I Refuse to Have Low Self Esteem

I struggled with self esteem for years.   Then I stopped caring--that's all it really takes to raise your self esteem--give your self permission to stop caring what others think.   That is a big first step--it's really hard to say "I don't care" because what kind of person are you if you don't care?   I care about others, I care about other's feelings, I just don't care about other's negative opinions.   They are welcome to them, but I'm not going to accept them.   So what if someone doesn't like me--even if it's because I screwed something up and looked like an idiot.  Truly--it's not the end of the world.   Even if I screw something up really badly and make lots of people mad, the sun will still come up tomorrow, life will still go on.

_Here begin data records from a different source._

(** X21. The sheets of the closing message ([run_quantfit], [do_quantfit]).
    The keys of the parameters are distinct.  The sheets [do_quantfit]
    reports as holding the output are the values of all the parameters
    whose key contains 'sheet_', in their order, whatever results the run
    has stored; the sheet given under 'sheet_input' is among them, although
    it is the sheet the data were read from. *)
Theorem closing_message_sheets {V} (dict_input_quantfit : list (string * V))
        (regressors qcoef cond_quant localprj figs sheet : V) :
  NoDup (dict_keys dict_input_quantfit) ->
  dict_get "sheet_input" dict_input_quantfit = Some sheet ->
  reported_sheets (add_results regressors qcoef cond_quant localprj figs
                               (copy_sheet_names dict_input_quantfit))
  = map snd (sheet_entries dict_input_quantfit)
  /\ In sheet
        (reported_sheets (add_results regressors qcoef cond_quant localprj
                                      figs
                                      (copy_sheet_names dict_input_quantfit))).
Proof.
  intros Hnd Hs.
  assert (E : reported_sheets
                (add_results regressors qcoef cond_quant localprj figs
                             (copy_sheet_names dict_input_quantfit))
              = map snd (sheet_entries dict_input_quantfit)).
  { unfold reported_sheets, add_results.
    rewrite !(filter_dict_set (str_contains "sheet")) by reflexivity.
    unfold copy_sheet_names.
    rewrite copy_sheet_names_fold by (assumption || (intros ? ? [])).
    simpl. now rewrite filter_sheet_entries. }
  split; [exact E|]. rewrite E.
  apply (in_map snd _ ("sheet_input"%string, sheet)).
  now apply sheet_entries_get.
Qed.

Lemma closing_message_sheets_witness :
  NoDup (dict_keys sample_input_params)
  /\ dict_get "sheet_input" sample_input_params = Some "Output_partitions"
  /\ reported_sheets (add_results "r" "q" "c" "l" "f"
                                  (copy_sheet_names sample_input_params))
     = ["Output_partitions"; "Quant reg coefficients"].
Proof.
  assert (H : NoDup (dict_keys sample_input_params)).
  { repeat constructor; simpl; intuition discriminate. }
  split; [exact H|]. split; [reflexivity|].
  exact (proj1 (closing_message_sheets sample_input_params
                  "r" "q" "c" "l" "f" "Output_partitions" H eq_refl)).
Defined.

(* ================================================================== *)
(** ** Tick labels of the partition plot *)

Lemma string_length_append (s1 s2 : string) :
  String.length (s1 ++ s2)%string = (String.length s1 + String.length s2)%nat.
Proof. induction s1 as [|c s1 IH]; simpl; [reflexivity|now rewrite IH]. Qed.

Lemma substring_length (s : string) :
  forall n, (n <= String.length s)%nat ->
            String.length (substring 0 n s) = n.
Proof.
  induction s as [|c s IH]; intros [|n] H; simpl in *;
    try reflexivity; try lia.
  rewrite IH; lia.
Qed.

Lemma truncate_label_long (label : string) :
  (10 < String.length label)%nat ->
  truncate_label label = (substring 0 7 label ++ "...")%string
  /\ String.length (truncate_label label) = 10%nat.
Proof.
  intro H. unfold truncate_label.
  destruct (Nat.ltb_spec 10 (String.length label)); [|lia].
  split; [reflexivity|].
  rewrite string_length_append, substring_length by lia. reflexivity.
Qed.

Lemma truncate_label_short (label : string) :
  (String.length label <= 10)%nat -> truncate_label label = label.
Proof.
  intro H. unfold truncate_label.
  destruct (Nat.ltb_spec 10 (String.length label)); [lia|reflexivity].
Qed.



Lemma tick_labels_twice (ytick : list string) :
  tick_labels (tick_labels ytick) = tick_labels ytick.
Proof.
  unfold tick_labels. rewrite map_map. apply map_ext. intro a.
  apply truncate_label_short.
  destruct (Nat.le_gt_cases (String.length a) 10) as [H|H].
  - now rewrite truncate_label_short.
  - destruct (truncate_label_long a H) as [_ ->]. lia.
Qed.

(* ================================================================== *)
(** ** Normalised loadings of the partition plot *)













(** Loadings that are all zero have no normalised loadings to plot. *)
Example zero_loadings_missing :
  norm_loadings [Fin 0; Fin 0] = [NaN; NaN].
Proof. reflexivity. Qed.

(* ================================================================== *)
(** ** The validator on the dictionary of the reader *)

Lemma nke_bind {A B} (c : M A) (f : A -> M B) (s : state) :
  no_key_error (c s) ->
  (forall a s', c s = Done a s' -> no_key_error (f a s')) ->
  no_key_error (bind c f s).
Proof.
  unfold bind. intros Hc Hf. destruct (c s) as [a s'|m s'|e s'];
    [now apply Hf|exact I|exact Hc].
Qed.

Lemma nke_when_halt (b : bool) (m : message) (s : state) :
  no_key_error (when b (show_message m true) s).
Proof. destruct b; exact I. Qed.

Lemma when_halt_done (b : bool) (m : message) (s s' : state) (u : unit) :
  when b (show_message m true) s = Done u s' -> s' = s.
Proof. destruct b; simpl; [discriminate|]. now intros [= _ ->]. Qed.

Lemma nke_for_each {A} (body : A -> M unit) (l : list A) :
  (forall a s, no_key_error (body a s)) ->
  forall s, no_key_error (for_each l body s).
Proof.
  intro Hb. induction l as [|a l IH]; intro s; simpl; [exact I|].
  apply nke_bind; [apply Hb|]. intros. apply IH.
Qed.

Lemma nke_check_quantlist (val : value) (s : state) :
  no_key_error (check_quantlist val s).
Proof.
  destruct val as [|u|l|r]; try exact I.
  unfold check_quantlist. apply nke_bind; [apply nke_when_halt|].
  intros _ s' _. apply nke_for_each. intros. apply nke_when_halt.
Qed.

Lemma py_int_done (o : pyval) (s s' : state) (n : Z) :
  py_int o s = Done n s' -> s' = s.
Proof.
  destruct o as [|[|b|q]|k|u]; simpl; try discriminate;
    now intros [= _ ->].
Qed.

Lemma nke_py_int (o : pyval) (s : state) : no_key_error (py_int o s).
Proof. destruct o as [|[|b|q]|k|u]; exact I. Qed.

Lemma not_intlike_done (o : pyval) (s s' : state) (b : bool) :
  not_intlike o s = Done b s' -> s' = s.
Proof.
  destruct o as [|[|c|q]|k|u]; simpl; try discriminate;
    now intros [= _ ->].
Qed.

Lemma nke_not_intlike (o : pyval) (s : state) :
  no_key_error (not_intlike o s).
Proof. destruct o as [|[|b|q]|k|u]; exact I. Qed.

(** A regressor that is in the dictionary is checked without a
    KeyError. *)
Lemma nke_check_regressor (regressor : string) (e : regspec) (r : regdict)
      (s : state) :
  dict_get "regressors" (params s) = Some (VDict r) ->
  dict_get regressor r = Some e ->
  no_key_error (check_regressor regressor s).
Proof.
  intros Hr He. unfold check_regressor. apply nke_bind.
  { now rewrite (get_regressor_found regressor e r s Hr He). }
  intros a s0 E. rewrite (get_regressor_found regressor e r s Hr He) in E.
  injection E as <- <-.
  apply nke_bind; [apply nke_when_halt|].
  intros u1 s1 E1. apply when_halt_done in E1. subst s1.
  apply nke_bind.
  { unfold check_no_option.
    destruct (str_in (transform e) ["None"]); [apply nke_when_halt|exact I]. }
  intros u2 s2 E2.
  assert (s2 = s) as ->.
  { unfold check_no_option in E2.
    destruct (str_in (transform e) ["None"]);
      [now apply when_halt_done in E2|now injection E2]. }
  unfold check_int_option.
  destruct (str_in (transform e) option_transforms); [|exact I].
  cbn [when]. apply nke_bind; [apply nke_not_intlike|].
  intros bad s3 E3. apply not_intlike_done in E3. subst s3.
  apply nke_bind; [apply nke_when_halt|].
  intros u4 s4 E4. apply when_halt_done in E4. subst s4.
  apply nke_bind; [apply nke_py_int|].
  intros n s5 E5. apply py_int_done in E5. subst s5.
  now rewrite (set_regressor_option_found regressor e r s Hr He).
Qed.

(** Where a loop raises: in the body, on one of the elements, in a state
    the validator has reached. *)
Lemma for_each_raised {A} (body : A -> M unit) (l : list A) :
  (forall a s, frames (body a) s) ->
  forall s e s', for_each l body s = Raised e s' ->
  exists a s1, In a l /\ params_updated (params s) (params s1)
               /\ body a s1 = Raised e s'.
Proof.
  intro Hf. induction l as [|a l IH]; intros s e s'; simpl; [discriminate|].
  unfold bind. destruct (body a s) as [u s2|m s2|e2 s2] eqn:E;
    [|discriminate|].
  - intro H. destruct (IH _ _ _ H) as (b & s1 & Hin & Hu & Hb).
    exists b, s1. split; [now right|]. split; [|exact Hb].
    apply (params_updated_trans _ (params s2)); [|exact Hu].
    pose proof (Hf a s) as F. unfold frames in F. now rewrite E in F.
  - intros [= <- <-]. exists a, s. split; [now left|].
    split; [apply params_updated_refl|exact E].
Qed.

Lemma nke_check_regressors (val : value) (s : state) :
  dict_get "regressors" (params s) = Some val ->
  no_key_error (check_regressors val s).
Proof.
  intro Hg. destruct val as [|u|l|r].
  - exact I.
  - destruct u; exact I.
  - destruct l; exact I.
  - unfold check_regressors.
    destruct (for_each (dict_keys r) check_regressor s)
      as [u s'|m s'|[k| | |] s'] eqn:E; try exact I.
    destruct (for_each_raised check_regressor (dict_keys r)
                frames_check_regressor _ _ _ E)
      as (a & s1 & Hin & Hu & Hb).
    destruct (params_updated_regressors _ _ _ Hu Hg) as (r1 & Hg1 & HF).
    rewrite <- (regdict_updated_keys _ _ HF) in Hin.
    destruct (dict_keys_get a r1 Hin) as (e1 & He1).
    pose proof (nke_check_regressor a e1 r1 s1 Hg1 He1) as N.
    now rewrite Hb in N.
Qed.

Lemma nke_check_key (sheetnames : list string) (key : string) (val : value)
      (s : state) :
  dict_get key (params s) = Some val ->
  no_key_error (check_key sheetnames key s).
Proof.
  intro Hg. unfold check_key. apply nke_bind.
  { now rewrite (getitem_found _ _ _ Hg). }
  intros v s0 E. rewrite (getitem_found _ _ _ Hg) in E.
  injection E as <- <-.
  destruct (String.eqb_spec key "quantlist") as [->|Hq].
  { cbn [when String.eqb Ascii.eqb Bool.eqb]. apply nke_bind;
      [apply nke_check_quantlist|].
    intros u1 s1 _. apply nke_bind; [exact I|]. intros u2 s2 _. exact I. }
  cbn [when]. apply nke_bind; [exact I|].
  intros u1 s1 [= _ <-].
  destruct (String.eqb_spec key "regressors") as [->|Hr].
  { cbn [when]. apply nke_bind; [now apply nke_check_regressors|].
    intros u2 s2 _. exact I. }
  cbn [when]. apply nke_bind; [exact I|].
  intros u2 s2 [= _ <-].
  destruct (String.eqb key "sheet_input").
  - unfold check_sheet_input. destruct val; try exact I.
    apply nke_bind; [exact I|]. intros. apply nke_when_halt.
  - destruct (str_contains "sheet_" key); [|exact I]. cbn [when].
    unfold check_sheet_output. destruct val; try exact I.
    + destruct (String.eqb key "sheet_quantreg"); [exact I|].
      destruct (String.eqb key "sheet_cond_quant"); exact I.
    + apply nke_when_halt.
Qed.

Along with giving yourself permission to stop caring what others think, you have to give yourself permission to like yourself, even with all your flaws.   You can actually train your brain to stop thinking about all your flaws and mistakes.   I'm trying to get a friend of mine to list 15 things he likes about himself.    He is coming up with all of these excuses, like the only things he can come up with are shallow and he doesn't see the point, but he is just making excuses to avoid saying good things about himself.   The only messages he has ever gotten about himself are negative ones, so the positive ones feel really uncomfortable.   But the only way he is going to feel comfortable with the positive messages about himself, and learn to take a compliment, is to start telling himself good things about himself--did you know that it's OK to do that?    Just list 15 good things about yourself,  anything you can think of, just finish the list.   Then look at it and recite it every morning when you get up and every night when you go to bed and every time in between that you are giving yourself negative messages about yourself.

It will feel bad at first, very uncomfortable, but like anything else, it takes practice.   Feeling good takes lots and lots of practice, but if you are willing to put in the time an effort, it really is totally doable!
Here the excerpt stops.